[Opening Given records section]

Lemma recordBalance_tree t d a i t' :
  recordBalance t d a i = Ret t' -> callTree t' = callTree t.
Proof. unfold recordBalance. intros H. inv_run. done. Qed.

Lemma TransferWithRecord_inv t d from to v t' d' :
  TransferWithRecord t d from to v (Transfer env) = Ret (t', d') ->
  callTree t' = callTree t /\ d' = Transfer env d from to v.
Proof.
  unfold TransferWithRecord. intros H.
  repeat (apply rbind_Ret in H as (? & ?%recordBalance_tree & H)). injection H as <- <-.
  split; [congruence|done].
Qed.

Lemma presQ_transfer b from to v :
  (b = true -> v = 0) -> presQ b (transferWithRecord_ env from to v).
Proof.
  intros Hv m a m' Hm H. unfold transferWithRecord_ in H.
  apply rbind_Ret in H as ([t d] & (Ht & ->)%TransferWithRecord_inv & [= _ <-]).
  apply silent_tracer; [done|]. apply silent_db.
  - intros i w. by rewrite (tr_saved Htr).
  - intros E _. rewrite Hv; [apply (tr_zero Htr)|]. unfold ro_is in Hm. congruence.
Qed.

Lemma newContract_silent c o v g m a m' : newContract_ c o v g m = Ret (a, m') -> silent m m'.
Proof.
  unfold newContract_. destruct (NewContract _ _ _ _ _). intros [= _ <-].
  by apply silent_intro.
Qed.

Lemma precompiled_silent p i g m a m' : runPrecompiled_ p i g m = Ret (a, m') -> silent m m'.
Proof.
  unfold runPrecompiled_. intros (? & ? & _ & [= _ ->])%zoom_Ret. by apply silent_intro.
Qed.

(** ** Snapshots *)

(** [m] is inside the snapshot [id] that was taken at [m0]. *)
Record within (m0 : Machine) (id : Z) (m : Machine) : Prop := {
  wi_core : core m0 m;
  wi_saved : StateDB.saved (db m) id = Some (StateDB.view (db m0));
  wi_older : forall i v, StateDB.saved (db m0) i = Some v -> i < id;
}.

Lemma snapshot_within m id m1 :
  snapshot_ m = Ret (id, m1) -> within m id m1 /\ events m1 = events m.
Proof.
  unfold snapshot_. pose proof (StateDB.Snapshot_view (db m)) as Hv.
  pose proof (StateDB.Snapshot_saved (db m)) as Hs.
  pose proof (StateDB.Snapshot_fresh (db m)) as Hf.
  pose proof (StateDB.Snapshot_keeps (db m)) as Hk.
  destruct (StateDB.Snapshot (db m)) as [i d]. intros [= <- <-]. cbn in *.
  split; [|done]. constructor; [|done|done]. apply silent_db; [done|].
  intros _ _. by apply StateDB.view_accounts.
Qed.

[Closing Given records section]
[Opening Given records section]

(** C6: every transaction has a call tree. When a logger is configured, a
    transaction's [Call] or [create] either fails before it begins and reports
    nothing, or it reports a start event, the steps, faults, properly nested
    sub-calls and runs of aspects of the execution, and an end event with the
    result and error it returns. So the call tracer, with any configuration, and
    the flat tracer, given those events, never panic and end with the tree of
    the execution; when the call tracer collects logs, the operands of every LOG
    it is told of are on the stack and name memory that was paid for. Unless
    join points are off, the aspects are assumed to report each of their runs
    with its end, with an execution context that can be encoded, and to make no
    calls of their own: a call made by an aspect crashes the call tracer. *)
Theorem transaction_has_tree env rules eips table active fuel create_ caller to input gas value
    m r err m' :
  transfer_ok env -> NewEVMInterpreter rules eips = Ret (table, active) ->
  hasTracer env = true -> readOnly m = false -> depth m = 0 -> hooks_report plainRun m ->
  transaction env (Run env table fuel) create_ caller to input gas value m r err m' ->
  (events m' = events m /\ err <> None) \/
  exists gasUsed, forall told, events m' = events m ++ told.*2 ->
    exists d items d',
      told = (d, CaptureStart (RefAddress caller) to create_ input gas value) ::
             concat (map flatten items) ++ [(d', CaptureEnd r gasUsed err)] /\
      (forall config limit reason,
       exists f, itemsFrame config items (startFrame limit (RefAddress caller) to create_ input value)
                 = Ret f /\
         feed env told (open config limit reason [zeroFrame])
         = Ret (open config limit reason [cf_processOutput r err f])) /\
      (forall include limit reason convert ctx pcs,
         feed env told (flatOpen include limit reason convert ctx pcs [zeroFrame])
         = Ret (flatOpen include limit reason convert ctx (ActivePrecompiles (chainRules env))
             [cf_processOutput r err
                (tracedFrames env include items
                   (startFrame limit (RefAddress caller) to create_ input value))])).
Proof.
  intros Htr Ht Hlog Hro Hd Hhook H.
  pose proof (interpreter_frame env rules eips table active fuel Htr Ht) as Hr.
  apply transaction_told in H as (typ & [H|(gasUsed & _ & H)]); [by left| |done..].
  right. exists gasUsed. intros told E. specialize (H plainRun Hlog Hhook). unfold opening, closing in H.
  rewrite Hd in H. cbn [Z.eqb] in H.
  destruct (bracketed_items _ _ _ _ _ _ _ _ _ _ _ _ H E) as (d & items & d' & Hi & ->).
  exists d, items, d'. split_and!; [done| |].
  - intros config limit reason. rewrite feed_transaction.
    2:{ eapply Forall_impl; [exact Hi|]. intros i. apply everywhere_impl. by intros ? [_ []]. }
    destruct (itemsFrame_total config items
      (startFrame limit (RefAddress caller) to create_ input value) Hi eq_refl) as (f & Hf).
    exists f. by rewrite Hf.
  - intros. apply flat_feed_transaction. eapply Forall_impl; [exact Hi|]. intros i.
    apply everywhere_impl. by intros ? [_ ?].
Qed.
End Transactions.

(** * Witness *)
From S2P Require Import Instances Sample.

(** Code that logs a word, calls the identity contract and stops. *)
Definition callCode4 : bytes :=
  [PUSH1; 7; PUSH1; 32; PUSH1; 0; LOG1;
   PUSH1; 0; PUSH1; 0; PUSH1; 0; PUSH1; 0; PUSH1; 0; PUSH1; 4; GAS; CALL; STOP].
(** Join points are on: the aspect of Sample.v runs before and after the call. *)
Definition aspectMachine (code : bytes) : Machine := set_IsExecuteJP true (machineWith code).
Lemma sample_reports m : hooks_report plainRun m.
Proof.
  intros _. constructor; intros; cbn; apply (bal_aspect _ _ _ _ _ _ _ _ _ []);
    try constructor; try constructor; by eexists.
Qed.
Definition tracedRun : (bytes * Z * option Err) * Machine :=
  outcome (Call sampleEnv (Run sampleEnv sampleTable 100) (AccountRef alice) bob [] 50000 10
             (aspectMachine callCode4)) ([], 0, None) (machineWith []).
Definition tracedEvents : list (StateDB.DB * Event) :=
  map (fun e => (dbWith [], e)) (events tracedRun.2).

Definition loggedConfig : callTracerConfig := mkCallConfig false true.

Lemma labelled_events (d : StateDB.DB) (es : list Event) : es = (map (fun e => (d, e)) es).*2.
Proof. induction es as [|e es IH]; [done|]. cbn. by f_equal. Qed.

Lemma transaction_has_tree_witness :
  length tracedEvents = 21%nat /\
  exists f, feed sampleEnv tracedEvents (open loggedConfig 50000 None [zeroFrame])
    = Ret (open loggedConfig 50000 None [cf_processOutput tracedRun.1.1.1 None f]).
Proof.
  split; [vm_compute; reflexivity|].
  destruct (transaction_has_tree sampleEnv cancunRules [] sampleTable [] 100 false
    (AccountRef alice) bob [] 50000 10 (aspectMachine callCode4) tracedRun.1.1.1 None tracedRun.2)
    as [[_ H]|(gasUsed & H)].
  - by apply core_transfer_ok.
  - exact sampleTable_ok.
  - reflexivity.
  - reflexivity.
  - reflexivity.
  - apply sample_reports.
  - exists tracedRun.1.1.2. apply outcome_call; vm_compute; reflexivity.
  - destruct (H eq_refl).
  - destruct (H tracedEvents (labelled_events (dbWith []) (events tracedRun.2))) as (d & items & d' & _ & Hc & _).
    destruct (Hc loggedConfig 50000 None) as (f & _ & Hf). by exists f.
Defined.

[Closing Given records section]

» Activity
Reproduce only the lines above spanning from the line containing "Lemma recordBalance_tree t" through the line containing "unfold newContract_. destruct", word for word.

» Answer section
Lemma recordBalance_tree t d a i t' :
  recordBalance t d a i = Ret t' -> callTree t' = callTree t.
Proof. unfold recordBalance. intros H. inv_run. done. Qed.

Lemma TransferWithRecord_inv t d from to v t' d' :
  TransferWithRecord t d from to v (Transfer env) = Ret (t', d') ->
  callTree t' = callTree t /\ d' = Transfer env d from to v.
Proof.
  unfold TransferWithRecord. intros H.
  repeat (apply rbind_Ret in H as (? & ?%recordBalance_tree & H)). injection H as <- <-.
  split; [congruence|done].
Qed.

Lemma presQ_transfer b from to v :
  (b = true -> v = 0) -> presQ b (transferWithRecord_ env from to v).
Proof.
  intros Hv m a m' Hm H. unfold transferWithRecord_ in H.
  apply rbind_Ret in H as ([t d] & (Ht & ->)%TransferWithRecord_inv & [= _ <-]).
  apply silent_tracer; [done|]. apply silent_db.
  - intros i w. by rewrite (tr_saved Htr).
  - intros E _. rewrite Hv; [apply (tr_zero Htr)|]. unfold ro_is in Hm. congruence.
Qed.

Lemma newContract_silent c o v g m a m' : newContract_ c o v g m = Ret (a, m') -> silent m m'.
Proof.
  unfold newContract_. destruct (NewContract _ _ _ _ _). intros [= _ <-].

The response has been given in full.